Data protection laws namely, “UK General Data Protection Regulation” and “Data Protection Act, 2018” are taken into consideration while using personal information. Some Data protection principles say that personal information must be – (i) used lawfully, fairly and in a transparent way; (ii) Collected only for valid purposes that have been clearly explained to you and not used in any way that is incompatible with those purposes; (iii) Adequate, relevant and limited to what is necessary in relation to the purposes for which they are processed; (iv) Accurate and kept up to date; (v) Kept in a form that identifies you for only as long as necessary for the purposes we have told you about; and, (vi) Kept securely.[10] Although the EU GDPR is no longer applicable in the UK since early 2021, the Data Protection Act of 2018 already reflects the UK’s Compliance with the GDPR and this new regime is popularly known as “UK GDPR”.

Concluding Remarks

The information is provided to the tax authorities with certain trust that all necessary safeguards have been provided to ensure the Right to Privacy of taxpayers.
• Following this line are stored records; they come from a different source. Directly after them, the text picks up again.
(** From the text to the processor, for every argument: [compile] makes lines of the text,
    assembler and linker an executable of them, and a call of the function in it comes back
    with the sum of the numbers below [n]. *)
Theorem sum_correct lo hi frame n ra m : 0 <= n < 2 ^ 31 -> calls_sum lo hi frame n ra m ->
  exists lines images, compile (fun _ _ => 0) (str "a.c") = inl lines /\
    images = [CompilerSpec.Demo.image (text_of lines); CompilerSpec.Demo.image CompilerSpec.Demo.start] /\
    link_images images = Ok sum_exe /\ runs (2 ^ 27) m (sum_returned lo frame n ra m).
Proof.
  intros Hn [Hr Ht Hpc Hf Ha Hra Hs Hw Hb]. exists sum_lines, sum_images. split; [exact sum_compiled|]. split; [reflexivity|]. split; [exact sum_linked|].
  set (L := sum_layout lo hi frame Hr). set (s0 := @entry_state L (o_params sum_obj) m).
  assert (Hlocal : forall v, v ∈ [v_n; v_s; v_i] -> is_promoted (@CodegenRun.vars L) v = true /\ v ∈ @CodegenRun.locals L) by exact (sum_var lo hi frame Hr).
  assert (H0 : CSem.rv s0 v_n = n).
  { unfold s0, entry_state. rewrite sum_params. cbn [CSem.rv]. rewrite bool_decide_eq_true_2 by lit. unfold param_word, v_n.
    change (@fp L + o_offset (@CodegenRun.vars L 227)) with (frame + o_offset (objs sum_during 227)). rewrite (sum_slot lo hi frame Hr).
    unfold rd32 in Ha. destruct (xlate _ _ _); [|done]. by injection Ha. }
  destruct (sum_runs _ _ (@CodegenRun.rho L) frame (@CodegenRun.V L) Hlocal s0 n Hn H0) as (s' & E & Em).
  pose proof (@call_run L sum_before sum_obj sum_code sum_images sum_exe sum_at sum_tree (13 + Z.to_nat n) (Returned (Some (u32 (triangle n)))) s' ra m) as H.
  eapply runs_mono; [apply H|].
  - apply sum_built.
  - apply sum_fits.
  - exact sum_obj_body.
  - etrans; [exact Hpc|]. symmetry. exact sum_obj_entry.
  - exact Ht.
  - split; [|exact Hra|exact Hw|exact Hb|].
    + change (u32 (@CodegenRun.rho L (str "__csp"))) with (u32 (exe_rho sum_images sum_at (str "__csp"))). rewrite sum_csp_at. exact Hf.
    + change (lo + 4 <= sp m /\ sp m + 4 <= hi). lia.
  - change (lo + 4 + 4 * Z.of_nat (height sum_tree) <= sp m). change (height sum_tree) with 8%nat. lia.
  - change (ty_return (o_ty (@CodegenRun.vars L (@fn L)))) with (ty_return (o_ty (objs sum_during fn_sum))). rewrite sum_obj_return. exact E.
  - discriminate.
  - intros m' [R1 R2 R3 R4 R5 R6 R7]. pose proof (sum_rho_csp lo hi frame Hr) as Hc. fold L in Hc.
    split; [exact R1|exact (R7 _ eq_refl)|exact R2|exact R3| |].
    + rewrite Hc in R4. exact R4.
    + intros a H1 H2. destruct (@CodegenRun.V L a) eqn:Ev.
      * rewrite (R5 a Ev). rewrite Em. reflexivity.
      * apply R6; [exact Ev|exact H1|]. rewrite Hc. exact H2.
Qed.
Lemma call_head_free (o : op) (s : LinkedListGenome.t) :
  linked_wf s -> head_free s -> head_free (snd (call o s)).
Proof.
  intros [l Hinv] Hfree. unfold head_free in *.
  pose proof (head_bound s l Hinv) as Hb.
  destruct o; unfold call;
    cbn [insert_te copy_te disable_te active_tes len str
         LinkedListGenome_Genome].
  - rewrite (snd_bind_ret _ VId).
    destruct (insert_te_owner s l pos length Hinv) as [-> Ho].
    by rewrite Ho.
  - rewrite (snd_bind_ret _
      (fun r => match r with Some id => VId id | None => VNone end)).
    destruct (copy_te_owner s l te offset Hinv) as [-> Ho]. by rewrite Ho.
  - rewrite (snd_bind_ret _ (fun _ => VUnit)).
    destruct (linked_disable_te_state s l te Hinv) as (h' & -> & _ & Ho).
    simpl. by rewrite Ho.
  - by rewrite (linked_reads_same _
      (fun R HR => keeps_bind R _ _ (keeps_active_tes R)
                     (fun a => keeps_ret R (VList a)))).
  - by rewrite (linked_reads_same _
      (fun R HR => keeps_bind R _ _ (keeps_len R)
                     (fun a => keeps_ret R (VInt a)))).
  - by rewrite (linked_reads_same _
      (fun R HR => keeps_bind R _ _ (keeps_str R)
                     (fun a => keeps_ret R (VStr a)))).
Qed.

Lemma run_head_free (ops : list op) (s : LinkedListGenome.t) :
  linked_wf s -> head_free s -> head_free (snd (run ops s)).
Proof.
  revert s. induction ops as [|o ops IH]; intros s Hwf Hfree; simpl; [done|].
  pose proof (call_linked_wf o s Hwf) as Hwf1.
  pose proof (call_head_free o s Hwf Hfree) as Hfree1.
  destruct (call o s) as [res s1]. specialize (IH s1 Hwf1 Hfree1).
  by destruct (run ops s1) as [rs s2].
Qed.
Lemma step_credentials_ok (s s' : store) :
  step s s' -> credentials_ok s -> credentials_ok s'.
Proof.
  intros Hstep [Hrow Huniq].
  destruct (step_auth_kept _ _ Hstep) as [Hkept|(fresh & now & u & a & -> & Huid & Hnone)].
  - destruct (step_grows _ _ Hstep) as (Hu & _ & Hb & _).
    unfold auth_kept in Hkept. split.
    + intros k a0 Hk. rewrite Hkept in Hk. destruct (Hrow _ _ Hk) as (? & ? & ?).
      split; [assumption|]. split; [now apply Hu | now apply Hb].
    + intros k1 k2 a1 a2. rewrite Hkept. apply Huniq.
  - assert (Hother : forall k a0, user_auth s !! k = Some a0 ->
                                  auth_email a0 <> auth_email a).
    { intros k a0 Hk Heq. pose proof (find_row_None _ _ Hnone _ _ Hk) as Hno.
      unfold email_is in Hno. rewrite Heq, String.eqb_refl in Hno. discriminate. }
    unfold signed_up. split; cbn [users user_auth balances].
    + intros k a0. destruct (decide (("uid_" ++ fresh)%string = k)) as [<-|Hne].
      * rewrite !lookup_insert_eq. intros [= <-]. split; [exact Huid|]. split; eauto.
      * rewrite !lookup_insert_ne by exact Hne. apply Hrow.
    + intros k1 k2 a1 a2.
      destruct (decide (("uid_" ++ fresh)%string = k1)) as [<-|Hne1],
               (decide (("uid_" ++ fresh)%string = k2)) as [<-|Hne2];
        rewrite ?lookup_insert_eq, ?lookup_insert_ne by assumption.
      * reflexivity.
      * intros [= <-] H2 Heq. symmetry in Heq. now elim (Hother _ _ H2).
      * intros H1 [= <-] Heq. now elim (Hother _ _ H1).
      * apply Huniq.
Qed.

Lemma steps_credentials_ok (s s' : store) :
  rtc step s s' -> credentials_ok s -> credentials_ok s'.
Proof.
  induction 1 as [s|s1 s2 s3 Hstep _ IH]; intros Hs; [exact Hs|].
  apply IH. now apply (step_credentials_ok s1).
Qed.

(** X25. In every store reached from the empty one, each credential row
    is stored under its own uid and that uid has a user row and a
    balance document; no two credential rows carry the same email, so a
    login by email can only ever match one account. *)
Theorem reachable_credentials (s : store) (Hs : reachable s) : credentials_ok s.
Proof.
  apply (steps_credentials_ok _ _ Hs).
  split; [intros k a Hk | intros k1 k2 a1 a2 Hk]; cbn [empty_store user_auth] in Hk;
    rewrite lookup_empty in Hk; discriminate.
Qed.


End Credentials.

Lemma reachable_credentials_witness : credentials_ok c10_store.
Proof.
  apply (reachable_credentials (H := sample_env) c10_store).
  apply rtc_once.
  exact (step_functions_signup (H := sample_env) c9_req "k3x9a1b2c3d4" 5 empty_store).
Defined.


Lemma percentage_update_one_row_witness :
  (ServerMore.percentage_update (H := sample_env) x_global_req 9 x_store ∅).2 = ∅.
Proof.
  destruct (percentage_update_one_row (H := sample_env) x_store ∅ x_global_req 9)
    as (Hrefused & _).
  apply Hrefused. reflexivity.
Defined.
Without acknowledging the privacy rights, there could be non-compliance with the correct procedures as the taxpayers would restrain themselves from providing their personal information. 

In order to maintain a balance between the taxpayers’ privacy rights and the efficiency of tax administrations, the tax authorities need to be provided with effective instruments which could control the evasion of taxes by giving importance to the Right to Privacy of the taxpayers. The structure of tax laws should reflect the principles of fairness and justice and protection of the taxpayers’ rights is nothing but legitimate enforcement of the laws by the tax authorities.

Disclaimer – All views and opinions expressed in this article are personal and belong solely to the author(s) and do not necessarily represent those of the LAABh Foundation or the individuals and institutions associated with LAABh Foundation.


[1] VICTORIA WOHRER, DATA PROTECTION AND TAXPAYERS’ RIGHTS: CHALLENGES CREATED BY AUTOMATIC EXCHANGE 5 (IBFD 2018).

[2] INTERNET POLICY REVIEW, https://policyreview.info/articles/analysis/tax-compliance-and-privacy-rights-profiling-and-automated-decision-making (Last visited August 18, 2021).

[3] Ibid.

[4] (2017) 10 SCC 1.

[5] K.S. Puttaswamy v. Union of India; (2017) 10 SCC 1.

[6] 381 U.S. 479 (1965).

[7] 429 U.S. 338 (1977).

[8] GM Leasing Corporation v. United States; 429 U.S. 338 (1977).

[9] TAXPAYER ADVOCATE SERVICE, https://www.taxpayeradvocate.irs.gov/get-help/taxpayer-rights/  (Last visited July 31, 2021).

[10] GOV UK, https://www.gov.uk/government/publications/data-protection-act-dpa-information-hm-revenue-and-customs-hold-about-you/data-protection-act-dpa-information-hm-revenue-and-customs-hold-about-you  (Last visited July 31, 2021).